((

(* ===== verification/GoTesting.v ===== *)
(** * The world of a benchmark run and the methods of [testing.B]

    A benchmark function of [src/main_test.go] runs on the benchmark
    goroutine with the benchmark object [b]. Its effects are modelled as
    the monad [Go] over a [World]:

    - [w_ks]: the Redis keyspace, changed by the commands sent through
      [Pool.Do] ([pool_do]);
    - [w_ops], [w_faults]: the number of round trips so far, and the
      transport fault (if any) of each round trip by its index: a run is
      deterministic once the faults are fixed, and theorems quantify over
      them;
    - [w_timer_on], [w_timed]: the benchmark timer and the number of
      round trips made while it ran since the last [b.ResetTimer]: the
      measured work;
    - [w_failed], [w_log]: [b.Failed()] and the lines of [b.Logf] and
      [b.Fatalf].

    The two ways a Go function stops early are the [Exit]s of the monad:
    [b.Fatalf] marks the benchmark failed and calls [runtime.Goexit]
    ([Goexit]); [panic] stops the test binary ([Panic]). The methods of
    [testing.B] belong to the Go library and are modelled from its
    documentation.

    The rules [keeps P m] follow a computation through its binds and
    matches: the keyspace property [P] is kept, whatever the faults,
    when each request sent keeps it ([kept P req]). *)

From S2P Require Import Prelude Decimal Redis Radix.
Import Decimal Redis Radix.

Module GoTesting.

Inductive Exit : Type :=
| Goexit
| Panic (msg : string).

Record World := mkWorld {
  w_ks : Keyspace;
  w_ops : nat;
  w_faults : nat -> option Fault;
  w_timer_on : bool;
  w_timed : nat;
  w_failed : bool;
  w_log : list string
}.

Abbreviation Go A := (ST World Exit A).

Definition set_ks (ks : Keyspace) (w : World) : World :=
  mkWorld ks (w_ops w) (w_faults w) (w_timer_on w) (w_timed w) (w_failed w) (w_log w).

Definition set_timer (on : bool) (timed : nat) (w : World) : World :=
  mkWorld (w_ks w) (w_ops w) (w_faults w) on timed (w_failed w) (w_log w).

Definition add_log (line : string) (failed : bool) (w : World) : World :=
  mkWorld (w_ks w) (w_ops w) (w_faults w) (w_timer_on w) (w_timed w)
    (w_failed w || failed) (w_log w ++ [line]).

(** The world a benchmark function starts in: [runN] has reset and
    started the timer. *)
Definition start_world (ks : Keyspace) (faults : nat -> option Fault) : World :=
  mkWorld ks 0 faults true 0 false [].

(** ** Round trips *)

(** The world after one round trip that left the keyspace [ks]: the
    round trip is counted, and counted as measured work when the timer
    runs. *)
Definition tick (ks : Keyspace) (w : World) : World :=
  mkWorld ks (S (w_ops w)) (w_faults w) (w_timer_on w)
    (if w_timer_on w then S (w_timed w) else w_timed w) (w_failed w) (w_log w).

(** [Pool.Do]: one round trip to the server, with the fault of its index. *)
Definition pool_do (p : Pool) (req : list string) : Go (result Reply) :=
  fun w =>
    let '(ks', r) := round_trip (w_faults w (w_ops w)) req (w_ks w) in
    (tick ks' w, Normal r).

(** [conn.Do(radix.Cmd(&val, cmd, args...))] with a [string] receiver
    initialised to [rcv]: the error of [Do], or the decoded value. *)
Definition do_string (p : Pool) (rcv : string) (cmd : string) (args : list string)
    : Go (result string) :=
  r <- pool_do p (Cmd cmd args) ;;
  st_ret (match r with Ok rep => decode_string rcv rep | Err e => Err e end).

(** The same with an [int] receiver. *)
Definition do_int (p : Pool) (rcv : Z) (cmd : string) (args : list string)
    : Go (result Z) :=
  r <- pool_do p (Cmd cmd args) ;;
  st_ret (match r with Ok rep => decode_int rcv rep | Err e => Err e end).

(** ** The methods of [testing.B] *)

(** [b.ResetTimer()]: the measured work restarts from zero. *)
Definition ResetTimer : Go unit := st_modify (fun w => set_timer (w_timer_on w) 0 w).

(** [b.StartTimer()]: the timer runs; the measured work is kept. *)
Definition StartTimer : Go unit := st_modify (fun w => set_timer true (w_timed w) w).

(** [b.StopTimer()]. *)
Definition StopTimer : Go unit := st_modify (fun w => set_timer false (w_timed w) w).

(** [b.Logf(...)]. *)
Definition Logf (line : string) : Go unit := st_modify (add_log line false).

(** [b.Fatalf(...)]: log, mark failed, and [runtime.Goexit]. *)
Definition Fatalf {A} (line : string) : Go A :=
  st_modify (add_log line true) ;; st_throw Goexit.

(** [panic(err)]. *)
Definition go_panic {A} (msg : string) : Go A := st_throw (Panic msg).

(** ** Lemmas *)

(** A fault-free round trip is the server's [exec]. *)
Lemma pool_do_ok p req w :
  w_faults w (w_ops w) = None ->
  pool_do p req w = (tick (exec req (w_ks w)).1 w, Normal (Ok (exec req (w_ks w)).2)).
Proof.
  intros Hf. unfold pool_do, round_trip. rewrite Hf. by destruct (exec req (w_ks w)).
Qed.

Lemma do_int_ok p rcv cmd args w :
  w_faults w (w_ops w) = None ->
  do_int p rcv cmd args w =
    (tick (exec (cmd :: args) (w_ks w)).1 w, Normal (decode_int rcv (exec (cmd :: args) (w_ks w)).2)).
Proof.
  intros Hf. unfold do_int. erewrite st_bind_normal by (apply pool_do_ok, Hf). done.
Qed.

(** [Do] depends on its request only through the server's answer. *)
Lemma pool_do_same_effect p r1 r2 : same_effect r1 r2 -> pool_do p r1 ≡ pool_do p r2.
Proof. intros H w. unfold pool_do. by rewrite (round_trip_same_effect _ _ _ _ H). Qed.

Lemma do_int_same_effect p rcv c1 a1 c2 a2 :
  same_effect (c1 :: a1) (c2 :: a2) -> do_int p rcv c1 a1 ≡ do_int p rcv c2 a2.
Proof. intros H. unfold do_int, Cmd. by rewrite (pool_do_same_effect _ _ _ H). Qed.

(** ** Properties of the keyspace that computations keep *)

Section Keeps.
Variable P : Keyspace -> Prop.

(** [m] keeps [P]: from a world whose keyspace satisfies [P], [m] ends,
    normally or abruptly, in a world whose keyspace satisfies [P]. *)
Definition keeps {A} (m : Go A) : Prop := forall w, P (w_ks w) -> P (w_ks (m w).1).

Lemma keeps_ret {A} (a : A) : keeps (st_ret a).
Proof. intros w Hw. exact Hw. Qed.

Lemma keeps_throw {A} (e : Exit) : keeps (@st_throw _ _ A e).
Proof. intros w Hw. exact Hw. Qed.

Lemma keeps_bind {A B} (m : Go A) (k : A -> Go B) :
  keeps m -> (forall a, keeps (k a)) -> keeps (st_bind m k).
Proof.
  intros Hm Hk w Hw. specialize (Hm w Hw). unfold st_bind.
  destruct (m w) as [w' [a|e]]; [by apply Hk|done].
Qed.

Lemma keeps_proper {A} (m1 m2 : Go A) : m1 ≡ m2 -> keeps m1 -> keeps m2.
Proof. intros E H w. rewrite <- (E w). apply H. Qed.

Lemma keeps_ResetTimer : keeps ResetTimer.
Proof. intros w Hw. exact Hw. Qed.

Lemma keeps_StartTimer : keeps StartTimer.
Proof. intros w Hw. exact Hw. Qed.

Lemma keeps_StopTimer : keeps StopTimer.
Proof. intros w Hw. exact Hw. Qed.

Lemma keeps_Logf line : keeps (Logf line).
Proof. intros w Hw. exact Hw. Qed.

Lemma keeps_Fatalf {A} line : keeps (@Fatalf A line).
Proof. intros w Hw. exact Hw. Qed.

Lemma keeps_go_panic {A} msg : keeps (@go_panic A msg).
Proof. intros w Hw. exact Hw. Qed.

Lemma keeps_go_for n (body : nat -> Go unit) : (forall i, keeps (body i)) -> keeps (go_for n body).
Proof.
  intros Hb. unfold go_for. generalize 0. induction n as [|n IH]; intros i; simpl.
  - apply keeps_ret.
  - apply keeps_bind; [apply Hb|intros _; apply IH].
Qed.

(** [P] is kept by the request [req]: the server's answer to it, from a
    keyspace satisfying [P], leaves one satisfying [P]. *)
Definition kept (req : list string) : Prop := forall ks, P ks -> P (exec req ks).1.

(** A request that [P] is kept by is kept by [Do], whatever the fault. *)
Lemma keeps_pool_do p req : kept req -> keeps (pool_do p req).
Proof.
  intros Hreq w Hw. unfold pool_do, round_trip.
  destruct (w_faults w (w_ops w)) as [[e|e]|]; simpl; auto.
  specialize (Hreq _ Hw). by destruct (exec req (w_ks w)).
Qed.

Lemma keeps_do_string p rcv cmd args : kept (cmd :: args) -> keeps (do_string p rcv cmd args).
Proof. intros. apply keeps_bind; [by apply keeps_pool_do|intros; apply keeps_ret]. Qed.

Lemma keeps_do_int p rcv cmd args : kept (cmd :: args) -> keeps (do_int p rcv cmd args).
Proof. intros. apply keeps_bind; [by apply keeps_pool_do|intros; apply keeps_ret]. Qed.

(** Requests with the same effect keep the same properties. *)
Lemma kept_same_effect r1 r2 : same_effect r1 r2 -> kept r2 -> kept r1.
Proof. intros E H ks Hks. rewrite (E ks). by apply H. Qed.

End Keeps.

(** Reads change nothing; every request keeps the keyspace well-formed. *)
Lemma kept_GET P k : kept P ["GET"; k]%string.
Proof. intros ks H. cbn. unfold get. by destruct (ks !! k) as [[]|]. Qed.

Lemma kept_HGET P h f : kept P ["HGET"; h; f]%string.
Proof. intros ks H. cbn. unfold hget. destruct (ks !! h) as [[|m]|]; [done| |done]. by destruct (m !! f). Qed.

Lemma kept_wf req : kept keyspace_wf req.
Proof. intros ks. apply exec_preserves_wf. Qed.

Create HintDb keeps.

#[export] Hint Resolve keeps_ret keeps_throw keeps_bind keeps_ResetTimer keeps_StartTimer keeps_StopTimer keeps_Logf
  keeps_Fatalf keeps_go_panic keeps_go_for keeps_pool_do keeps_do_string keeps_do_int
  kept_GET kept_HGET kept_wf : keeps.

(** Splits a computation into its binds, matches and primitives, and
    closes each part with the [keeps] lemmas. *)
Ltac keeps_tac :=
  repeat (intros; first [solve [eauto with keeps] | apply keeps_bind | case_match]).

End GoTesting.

))

> **Exercise requirements**
Your job is to copy out every line from the records above that has the word "number".

> **Reply**
    - [w_ops], [w_faults]: the number of round trips so far, and the
    - [w_timer_on], [w_timed]: the benchmark timer and the number of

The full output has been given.